## ACTIVITY
Transcribe the listing below in its entirety, exactly.

## DATASET RECORDS
Lemma lookup_moved (src dst : path) (st : store) (r : path) : moved src dst st !! (r ++ dst) = st !! (r ++ src).
Proof.
  unfold moved. set (l := omap _ _).
  assert (forall q n, (q, n) ∈ l <-> exists r', q = r' ++ dst /\ st !! (r' ++ src) = Some n) as Hl.
  { intros q n. unfold l. rewrite list_elem_of_omap. split.
    - intros ([p n'] & Hin%elem_of_map_to_list & Hp). destruct (decide (under src p)) as [[r' ->]|]; [|done].
      injection Hp as <- <-. exists r'. by rewrite rebase_app.
    - intros (r' & -> & Hr). exists (r' ++ src, n). split; [by apply elem_of_map_to_list|].
      rewrite decide_True by (by exists r'). by rewrite rebase_app. }
  destruct (st !! (r ++ src)) as [n|] eqn:Hn.
  - apply elem_of_list_to_map_1'; [|apply Hl; eauto].
    intros n' (r' & Hr' & Hn')%Hl. apply app_inv_tail in Hr' as <-. congruence.
  - apply not_elem_of_list_to_map_1. intros ([q n] & Hq & Hin)%list_elem_of_fmap. cbn in Hq. subst q.
    apply Hl in Hin as (r' & Hr' & Hn'). apply app_inv_tail in Hr' as <-. congruence.
Qed.

Lemma lookup_moved_out (src dst : path) (st : store) (q : path) : ~ under dst q -> moved src dst st !! q = None.
Proof.
  intros Hq. unfold moved. apply not_elem_of_list_to_map_1. intros ([q' n] & -> & Hin)%list_elem_of_fmap.
  apply list_elem_of_omap in Hin as ([p n'] & _ & Hp). destruct (decide (under src p)) as [[r ->]|]; [|done].
  injection Hp as Hp _. cbn in Hq. apply Hq. exists r. by rewrite <- Hp, rebase_app.
Qed.

(** Where [dst] is free and apart from [src], a rename moves what is under [src] and
    nothing else. *)
Lemma rename_moves (src dst : path) (st st' : store) :
  (forall q, under dst q -> st !! q = None) -> ~ under src dst -> ~ under dst src ->
  rename_in src dst st = Ok st' ->
  (forall r, st' !! (r ++ dst) = st !! (r ++ src)) /\ (forall q, under src q -> st' !! q = None) /\
  (forall q, ~ under src q -> ~ under dst q -> st' !! q = st !! q).
Proof.
  intros Hfree Hsd Hds Hr. unfold rename_in in Hr. destruct (st !! src) as [node|] eqn:Hsrc; [|done].
  destruct (bool_decide (src = dst)) eqn:Heq; [apply bool_decide_eq_true in Heq as ->; by destruct Hsd|].
  rewrite bool_decide_false in Hr by done. destruct (_ || _); [done|]. cbv zeta in Hr.
  rewrite (Hfree dst) in Hr by done. injection Hr as <-. split; [|split].
  - intros r. rewrite lookup_union. rewrite lookup_moved. destruct (st !! (r ++ src)); [by rewrite union_Some_l|].
    rewrite map_lookup_filter, (Hfree (r ++ dst)) by (by exists r). done.
  - intros q Hq. rewrite lookup_union. rewrite lookup_moved_out.
    + rewrite map_lookup_filter. destruct (st !! q); cbn; [|done]. by rewrite option_guard_False by tauto.
    + intros Hq'. destruct (suffix_weak_total _ _ _ Hq Hq'); done.
  - intros q Hq Hq'. rewrite lookup_union, lookup_moved_out by done. rewrite map_lookup_filter.
    destruct (st !! q); cbn; [|done]. rewrite option_guard_True; [done|]. split; [done|]. by intros ->.
Qed.

(** ** Well-formed stores: what is in the store is in a directory *)

Definition store_wf (st : store) : Prop :=
  st !! [] = Some NDir /\ forall x d, is_Some (st !! (x :: d)) -> st !! d = Some NDir.

Lemma wf_free st (d p : path) : store_wf st -> st !! d = None -> under d p -> st !! p = None.
Proof.
  intros [_ Hwf] Hd [r ->]. induction r as [|x r IH]; [done|]. change ((x :: r) ++ d) with (x :: r ++ d).
  destruct (st !! (x :: r ++ d)) eqn:Hx; [|done]. specialize (Hwf x (r ++ d)). rewrite Hx, IH in Hwf. exfalso. by discriminate Hwf; eexists.
Qed.

Lemma wf_insert st x (d : path) n :
  store_wf st -> st !! (x :: d) = None -> st !! d = Some NDir -> store_wf (<[x :: d := n]> st).
Proof.
  intros [Hr Hwf] Hx Hd. split; [by rewrite lookup_insert_ne|]. intros y e Hy.
  assert (st !! e = Some NDir) as He.
  { destruct (decide (y :: e = x :: d)) as [[= -> ->]|Hne]; [done|]. rewrite lookup_insert_ne in Hy by done. by apply (Hwf y). }
  rewrite lookup_insert_ne; [done|]. intros <-. congruence.
Qed.

(** Directories made on the way to [p], and nothing else. *)
Definition grown (p : path) (st st' : store) : Prop :=
  forall q, st' !! q = st !! q \/ (under q p /\ st !! q = None /\ st' !! q = Some NDir).

Section calls.
Context `{Faults}.

Lemma fs_wp_create_dir x d h (P : unit -> host -> Prop) (E : host -> Prop) :
  E (after (h_store h) h) ->
  (h_store h !! (x :: d) = None -> h_store h !! d = Some NDir -> P tt (after (<[x :: d := NDir]> (h_store h)) h)) ->
  fs_wp (create_dir (x :: d)) h P E.
Proof.
  intros HE HP. unfold create_dir. apply fs_wp_call; [|done|].
  - cbn [create_dir_in]. case_match; [done|]. by case_match.
  - intros st _. cbn [create_dir_in]. destruct (h_store h !! (x :: d)) eqn:Hx; [done|]. unfold is_dir.
    case_bool_decide as Hd; [|done]. intros [= <-]. by apply HP.
Qed.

## RESULT OF THIS TASK
Lemma lookup_moved (src dst : path) (st : store) (r : path) : moved src dst st !! (r ++ dst) = st !! (r ++ src).
Proof.
  unfold moved. set (l := omap _ _).
  assert (forall q n, (q, n) ∈ l <-> exists r', q = r' ++ dst /\ st !! (r' ++ src) = Some n) as Hl.
  { intros q n. unfold l. rewrite list_elem_of_omap. split.
    - intros ([p n'] & Hin%elem_of_map_to_list & Hp). destruct (decide (under src p)) as [[r' ->]|]; [|done].
      injection Hp as <- <-. exists r'. by rewrite rebase_app.
    - intros (r' & -> & Hr). exists (r' ++ src, n). split; [by apply elem_of_map_to_list|].
      rewrite decide_True by (by exists r'). by rewrite rebase_app. }
  destruct (st !! (r ++ src)) as [n|] eqn:Hn.
  - apply elem_of_list_to_map_1'; [|apply Hl; eauto].
    intros n' (r' & Hr' & Hn')%Hl. apply app_inv_tail in Hr' as <-. congruence.
  - apply not_elem_of_list_to_map_1. intros ([q n] & Hq & Hin)%list_elem_of_fmap. cbn in Hq. subst q.
    apply Hl in Hin as (r' & Hr' & Hn'). apply app_inv_tail in Hr' as <-. congruence.
Qed.

Lemma lookup_moved_out (src dst : path) (st : store) (q : path) : ~ under dst q -> moved src dst st !! q = None.
Proof.
  intros Hq. unfold moved. apply not_elem_of_list_to_map_1. intros ([q' n] & -> & Hin)%list_elem_of_fmap.
  apply list_elem_of_omap in Hin as ([p n'] & _ & Hp). destruct (decide (under src p)) as [[r ->]|]; [|done].
  injection Hp as Hp _. cbn in Hq. apply Hq. exists r. by rewrite <- Hp, rebase_app.
Qed.

(** Where [dst] is free and apart from [src], a rename moves what is under [src] and
    nothing else. *)
Lemma rename_moves (src dst : path) (st st' : store) :
  (forall q, under dst q -> st !! q = None) -> ~ under src dst -> ~ under dst src ->
  rename_in src dst st = Ok st' ->
  (forall r, st' !! (r ++ dst) = st !! (r ++ src)) /\ (forall q, under src q -> st' !! q = None) /\
  (forall q, ~ under src q -> ~ under dst q -> st' !! q = st !! q).
Proof.
  intros Hfree Hsd Hds Hr. unfold rename_in in Hr. destruct (st !! src) as [node|] eqn:Hsrc; [|done].
  destruct (bool_decide (src = dst)) eqn:Heq; [apply bool_decide_eq_true in Heq as ->; by destruct Hsd|].
  rewrite bool_decide_false in Hr by done. destruct (_ || _); [done|]. cbv zeta in Hr.
  rewrite (Hfree dst) in Hr by done. injection Hr as <-. split; [|split].
  - intros r. rewrite lookup_union. rewrite lookup_moved. destruct (st !! (r ++ src)); [by rewrite union_Some_l|].
    rewrite map_lookup_filter, (Hfree (r ++ dst)) by (by exists r). done.
  - intros q Hq. rewrite lookup_union. rewrite lookup_moved_out.
    + rewrite map_lookup_filter. destruct (st !! q); cbn; [|done]. by rewrite option_guard_False by tauto.
    + intros Hq'. destruct (suffix_weak_total _ _ _ Hq Hq'); done.
  - intros q Hq Hq'. rewrite lookup_union, lookup_moved_out by done. rewrite map_lookup_filter.
    destruct (st !! q); cbn; [|done]. rewrite option_guard_True; [done|]. split; [done|]. by intros ->.
Qed.

(** ** Well-formed stores: what is in the store is in a directory *)

Definition store_wf (st : store) : Prop :=
  st !! [] = Some NDir /\ forall x d, is_Some (st !! (x :: d)) -> st !! d = Some NDir.

Lemma wf_free st (d p : path) : store_wf st -> st !! d = None -> under d p -> st !! p = None.
Proof.
  intros [_ Hwf] Hd [r ->]. induction r as [|x r IH]; [done|]. change ((x :: r) ++ d) with (x :: r ++ d).
  destruct (st !! (x :: r ++ d)) eqn:Hx; [|done]. specialize (Hwf x (r ++ d)). rewrite Hx, IH in Hwf. exfalso. by discriminate Hwf; eexists.
Qed.

Lemma wf_insert st x (d : path) n :
  store_wf st -> st !! (x :: d) = None -> st !! d = Some NDir -> store_wf (<[x :: d := n]> st).
Proof.
  intros [Hr Hwf] Hx Hd. split; [by rewrite lookup_insert_ne|]. intros y e Hy.
  assert (st !! e = Some NDir) as He.
  { destruct (decide (y :: e = x :: d)) as [[= -> ->]|Hne]; [done|]. rewrite lookup_insert_ne in Hy by done. by apply (Hwf y). }
  rewrite lookup_insert_ne; [done|]. intros <-. congruence.
Qed.

(** Directories made on the way to [p], and nothing else. *)
Definition grown (p : path) (st st' : store) : Prop :=
  forall q, st' !! q = st !! q \/ (under q p /\ st !! q = None /\ st' !! q = Some NDir).

Section calls.
Context `{Faults}.

Lemma fs_wp_create_dir x d h (P : unit -> host -> Prop) (E : host -> Prop) :
  E (after (h_store h) h) ->
  (h_store h !! (x :: d) = None -> h_store h !! d = Some NDir -> P tt (after (<[x :: d := NDir]> (h_store h)) h)) ->
  fs_wp (create_dir (x :: d)) h P E.
Proof.
  intros HE HP. unfold create_dir. apply fs_wp_call; [|done|].
  - cbn [create_dir_in]. case_match; [done|]. by case_match.
  - intros st _. cbn [create_dir_in]. destruct (h_store h !! (x :: d)) eqn:Hx; [done|]. unfold is_dir.
    case_bool_decide as Hd; [|done]. intros [= <-]. by apply HP.
Qed.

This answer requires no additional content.